There are many weaknesses to the Geithner plan, not the least being that it is simply Paulson redux. It pretends that U.S. banks are essentially healthy except for the fact these toxic assets are not really toxic but are in fact “under-valued” by the market. Accordingly, Geithner wants to use taxpayer money to re-inflate the value of these assets, by encouraging private investors to buy them through auctions, thus bidding up their price. This will be accomplished by Treasury using the balance of the TARP money, $75-100 billion, to match private investors direct stake in the purchase of such assets, and then provide cheap loans to the private investors through the Federal Reserve and FDIC to buy up to $1 trillion of the toxic assets.
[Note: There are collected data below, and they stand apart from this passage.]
Lemma sim_step c s log c' :
  sim c s log → cstep c c' → ∃ s' log', sim c' s' log' ∧ extends s log s' log'.
Proof.
  intros Hs [t Hc| ->]; [|exists s, log; split; [by apply sim_shutdown|by left]].
  unfold schedule1 in Hc. destruct (c_threads c !! t) as [g|] eqn:Hg; [|done]. simpl in Hc.
  destruct (advance c g) as [[c1 g']|] eqn:Ha; [|done]. simpl in Hc. injection Hc as <-.
  pose proof (proj1 (Forall_lookup _ _) (sim_threads _ _ _ Hs) _ _ Hg) as Hok.
  pose proof (sim_locks _ _ _ Hs) as Hl. pose proof (sim_len _ _ _ Hs) as [Hlen Hlk].
  assert (∀ p, ∃ sp, c_shards c !! proposal_shard p = Some sp) as Hsh.
  { intros p. apply lookup_lt_is_Some_2. rewrite Hlen. apply proposal_shard_lt. }
  destruct g as [p|i p|i p|i p idx m ids|i p r|p r|l|sn]; simpl in Ha, Hok.
  - exists s, log. split; [|by left]. destruct (c_closed c); injection Ha as <- <-;
      (eapply sim_frame; try done; by eapply lock_keep).
  - destruct Hok as [-> Hp]. exists s, log. split; [|by left].
    destruct (c_locks c !! proposal_shard p) as [[]|] eqn:El.
    + injection Ha as <- <-. eapply sim_frame; try done. by eapply lock_keep.
    + injection Ha as <- <-. eapply sim_frame; try done; [by apply length_insert|]. by eapply lock_acquire.
    + apply lookup_ge_None in El. pose proof (proposal_shard_lt p). lia.
  - destruct Hok as [-> Hp]. destruct (Hsh p) as [sp Hsp]. rewrite Hsp in Ha. injection Ha as Ha.
    destruct (sim_decide _ _ _ _ _ _ _ _ _ Hs Hg Hsp Ha) as (s' & r & ns & Hpd & Hs').
    exists s', (log ++ [(p, r)]). split; [done|]. right. eauto.
  - exists s, log. split; [|by left]. destruct ids as [|x ids].
    + destruct Hok as (-> & _). destruct (Hsh p) as [sp Hsp]. rewrite Hsp in Ha. injection Ha as <- <-.
      eapply sim_frame; try done; [by eapply map_core_insert|by eapply lock_keep].
    + injection Ha as <- <-. by apply sim_apply.
  - exists s, log. split; [|by left]. injection Ha as <- <-.
    eapply sim_frame; try done; [by apply length_insert|]. by eapply lock_release.
  - done.
  - exists s, log. split; [|by left]. case_decide; injection Ha as <- <-.
    + eapply sim_frame; try done; [|by eapply lock_keep]. simpl. rewrite length_app. simpl. lia.
    + eapply sim_frame; try done. by eapply lock_keep.
  - done.
Qed.

(** ** Executions *)

(** A system that starts where the serial proposer stands: no lock is held, and
    every goroutine is about to propose or to take a snapshot. *)
Definition starts c s : Prop :=
  sd_engine s = EngOther (c_engine c) ∧ sharded (c_engine c) = true ∧ inv (c_engine c)
  ∧ c_shards c = sd_shards s ∧ sd_closed s = false
  ∧ length (c_shards c) = numShards ∧ c_locks c = replicate numShards false
  ∧ Forall (fun g => match g with Idle p => shardable p | Loading [] => True | _ => False end) (c_threads c).

(** What the goroutines have decided so far. *)
Definition decided c : list (Proposal * ApplyResult) := omap outcome (c_threads c).

(** No batch is being applied. *)
Definition settled c : Prop :=
  Forall (fun g => match g with Applying _ _ _ _ (_ :: _) => False | _ => True end) (c_threads c).

Lemma sim_starts c s : starts c s → sim c s [].
Proof.
  intros (He & Hsh & Hi & Hsp & Ho & Hlen & Hl & Ht). rewrite Forall_lookup in Ht.
  assert (∀ t g, c_threads c !! t = Some g → thread_ok g ∧ holder g = None ∧ pending_ops g = [] ∧ outcome g = None) as Hg.
  { intros t g Hg. specialize (Ht t g Hg). destruct g as [| | | | | |[]|]; try done. split; [simpl; lia|done]. }
  split.
  - split; [done|]. by apply Hi.
  - eauto.
  - done.
  - by rewrite Hsp.
  - split; [done|]. rewrite Hl. apply length_replicate.
  - apply Forall_lookup. intros t g H1. by apply (Hg t g).
  - split.
    + intros t g i H1 Hh. destruct (Hg t g H1) as (_ & Hn & _). congruence.
    + split.
      * intros t t' g g' i H1 _ Hh. destruct (Hg t g H1) as (_ & Hn & _). congruence.
      * intros i Hli. rewrite Hl in Hli. by apply lookup_replicate in Hli as [? _].
  - intros k _. unfold sd_store. rewrite He. unfold flushed.
    assert (inert k (concat (map pending_ops (c_threads c)))) as ->.
    { apply inert_concat. intros g [t H1]%list_elem_of_lookup. destruct (Hg t g H1) as (_ & _ & -> & _). done. }
    simpl. unfold abs. by rewrite Hsh.
  - assert (∀ g, g ∈ c_threads c → outcome g = None) as Hn.
    { intros g [t H1]%list_elem_of_lookup. by apply (Hg t g). }
    clear -Hn. induction (c_threads c) as [|g l IH]; [done|]. simpl.
    rewrite (Hn g) by (by left). apply IH. intros g' Hg'. apply Hn. by right.
Qed.

Lemma serial_app s0 l1 s1 l2 s2 : serial s0 l1 s1 → serial s1 l2 s2 → serial s0 (l1 ++ l2) s2.
Proof.
  intros H1 H2. induction H2 as [|log s p s' r ns _ IH Hp]; [by rewrite app_nil_r|].
  rewrite app_assoc. by eapply serial_snoc.
Qed.

Lemma sim_steps c s log c' :
  sim c s log → rtc cstep c c' → ∃ s' log', sim c' s' (log ++ log') ∧ serial s log' s'.
Proof.
  intros Hs Hr. revert c' Hr.
  apply (rtc_ind_r (fun c' => ∃ s' log', sim c' s' (log ++ log') ∧ serial s log' s')).
  { exists s, []. rewrite app_nil_r. split; [done|constructor]. }
  intros c1 c2 _ Hst (s1 & l1 & H1 & Hser). destruct (sim_step _ _ _ _ H1 Hst) as (s2 & l2 & H2 & He).
  destruct He as [[-> ->]|(p & r & ns & Hp & ->)]; [by eauto|].
  exists s2, (l1 ++ [(p, r)]). rewrite app_assoc. split; [done|]. by eapply serial_snoc.
Qed.

Lemma settled_inert c k : settled c → inert k (concat (map pending_ops (c_threads c))).
Proof.
  intros Hq. apply inert_concat. intros g Hg v. unfold settled in Hq. rewrite Forall_forall in Hq. specialize (Hq g Hg).
  by destruct g as [| | |? ? ? ? []| | | |].
Qed.

(** C14. The sharded proposer over the in-memory engine in sharded mode is
    linearizable for proposals whose writes are to unreserved keys that all lie
    in one shard, each proposal's own. From a state in which no lock is held
    and every goroutine is about to propose or to take a snapshot, whatever the
    scheduling of the goroutines, at any two moments [c1] and [c2] of an
    execution the proposals decided so far were answered as a serial execution of ProposeDirect answers
    them, the later ones after the earlier ones; and whenever no batch is half
    applied, the engine holds what that serial execution stores, the applied
    index apart. *)
Theorem sharded_linearizable c0 s0 c1 c2 :
  starts c0 s0 → rtc cstep c0 c1 → rtc cstep c1 c2 →
  ∃ log1 s1 log2 s2, serial s0 log1 s1 ∧ serial s1 log2 s2
    ∧ decided c1 ≡ₚ log1 ∧ decided c2 ≡ₚ log1 ++ log2
    ∧ (settled c2 → ∀ k, k ≠ appliedKey → Get (c_engine c2) k = sd_store s2 !! k).
Proof.
  intros Hs0 Hr1 Hr2. apply sim_starts in Hs0.
  destruct (sim_steps _ _ _ _ Hs0 Hr1) as (s1 & l1 & H1 & Hs1).
  destruct (sim_steps _ _ _ _ H1 Hr2) as (s2 & l2 & H2 & Hs2). simpl in *.
  exists l1, s1, l2, s2. split_and!; [done|done|apply H1|apply H2|].
  intros Hq k Hk. rewrite (sim_store _ _ _ H2) by done. unfold flushed. rewrite settled_inert by done.
  destruct (sim_engine _ _ _ H2) as [He Hr]. unfold Get. rewrite He.
  by rewrite lookup_shards_map, lookup_state_map.
Qed.
End spec.
(** ** Witnesses *)

(** The run in which the results are swapped: the order is kept. *)
Lemma pool_fifo_witness :
  ∃ s, swapped = Some s
    ∧ map fst (ps_log s) = [(0%nat, rmw_a); (1%nat, prop [rd k_a 0] [set_a 8])]
    ∧ d_store (ps_d s) = commits ∅ [(1, rmw_a)].
Proof.
  assert ((fun s => (map fst (ps_log s), map snd (ps_log s))) <$> swapped
          = Some ([(0%nat, rmw_a); (1%nat, prop [rd k_a 0] [set_a 8])], [res_ok; res_conflict])) as E
    by (vm_compute; reflexivity).
  destruct swapped as [s|] eqn:Es; [|discriminate E]. injection E as E1 E2.
  destruct (pool_fifo no_clock fresh [rmw_a; prop [rd k_a 0] [set_a 8]] overtake s Es) as (_ & _ & Hs).
  exists s. split; [reflexivity|]. split; [exact E1|].
  destruct Hs as [_ Hs].
  - apply fresh_dinv.
  - apply (bool_decide_unpack _). vm_compute. exact I.
  - rewrite E2. repeat constructor.
  - rewrite <- (length_map snd (ps_log s)), E2. vm_compute. reflexivity.
  - rewrite Hs, E2, d_store_fresh.
    change (map (fun x : nat * Proposal * ApplyResult => x.1.2) (ps_log s)) with (map (fun x => x.1.2) (ps_log s)).
    rewrite <- (map_map fst snd), E1. reflexivity.
Defined.

(** Two proposals are in the channel. *)
Definition two_sent : list action :=
  [CallerCheck 0; CallerGet 0 None; CallerCheck 1; CallerGet 1 None; CallerSend 1; CallerSend 0].

Lemma pool_works_off_witness :
  ∃ s acts' s', arun no_clock (start_pool fresh [rmw_a; rmw_a]) two_sent = Some s
    ∧ arun no_clock s acts' = Some s' ∧ map fst (ps_log s') = [(1%nat, rmw_a); (0%nat, rmw_a)].
Proof.
  assert (ps_done <$> arun no_clock (start_pool fresh [rmw_a; rmw_a]) two_sent = Some false) as E
    by (vm_compute; reflexivity).
  destruct (arun no_clock (start_pool fresh [rmw_a; rmw_a]) two_sent) as [s|] eqn:Es; [|discriminate E].
  injection E as E.
  destruct (pool_works_off no_clock fresh [rmw_a; rmw_a] two_sent s Es E) as (acts' & s' & _ & Hr & Hl & _).
  exists s, acts', s'. split; [reflexivity|]. split; [exact Hr|]. rewrite Hl. reflexivity.
Defined.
The private investors will only risk the small proportion of their own capital being utilized in the transactions, as the U.S. taxpayer loans will be “secured” by these same toxic assets, which will be the collateral.
Rather than toxicology, Geithner is resorting to folktales and alchemy in providing this witches brew of a curative. The Geithner plan is not only bad in terms of its philosophy; have the taxpayers take almost all the risks, with the private investors subsidized to the tune of nearly a trillion dollars, while these same investors are assured of the great bulk of any upside. There is an even more fundamental problem. Most of the U.S. banking system, and much of Europe’s, is effectively insolvent. Other than radical surgery, which recognizes that maintaining on life support zombie banks can only prolong the Global Economic Crisis, any other solution is doomed to failure.
Geithner is proposing to place U.S. taxpayers at severe risk, by in effect borrowing money to purchase these toxic assets on behalf of hedge funds and other private investors. Yet, as massive a sum as Geithner’s plan envisions, it is not nearly adequate towards addressing the full dimensions of the problem. NYU economics professor Nouriel Roubini has estimated that the U.S. financial system is sitting on $3.6 trillion of bad assets. A leaked document from the European Commission assesses that banks across Europe hold up to $24 trillion in bad assets, suggesting that even Roubini’s gloomy analysis may be unduly optimistic. It is already clear that the banking system in the United Kingdom is comatose. Yet, Geithner asks that we suspend disbelief, accept that the U.S. financial system’s toxic asset exposure is limited to $1 trillion, and we should allow the private sector to do its thing, subsidized by the American taxpayers. Far from being thoughtful, insightful and analytical, Timothy Geithner offers a dish of warmed-over free market cliches and Hank Paulson inanities, avoiding at all costs even a hint of bank nationalization and radical financial surgery.

In his column in The New York Times, Nobel prize-winning economist Paul Krugman summed up the fallacy of Timothy Geithner’s toxic assets rescue plan as follows, “But the real problem with this plan is that it won’t work. Yes, troubled assets may be somewhat undervalued. But the fact is that financial executives literally bet their banks on the belief that there was no housing bubble, and the related belief that unprecedented levels of household debt were no problem. They lost that bet. And no amount of financial hocus-pocus-for that is what the Geithner plan amounts to-will change that fact”

Unfortunately, hocus-pocus is exactly what has been proposed by Geithner, to the delight of Wall Street. It will prove as effective an antidote to our economic and financial crisis as the toxins injected through the fangs of a cobra.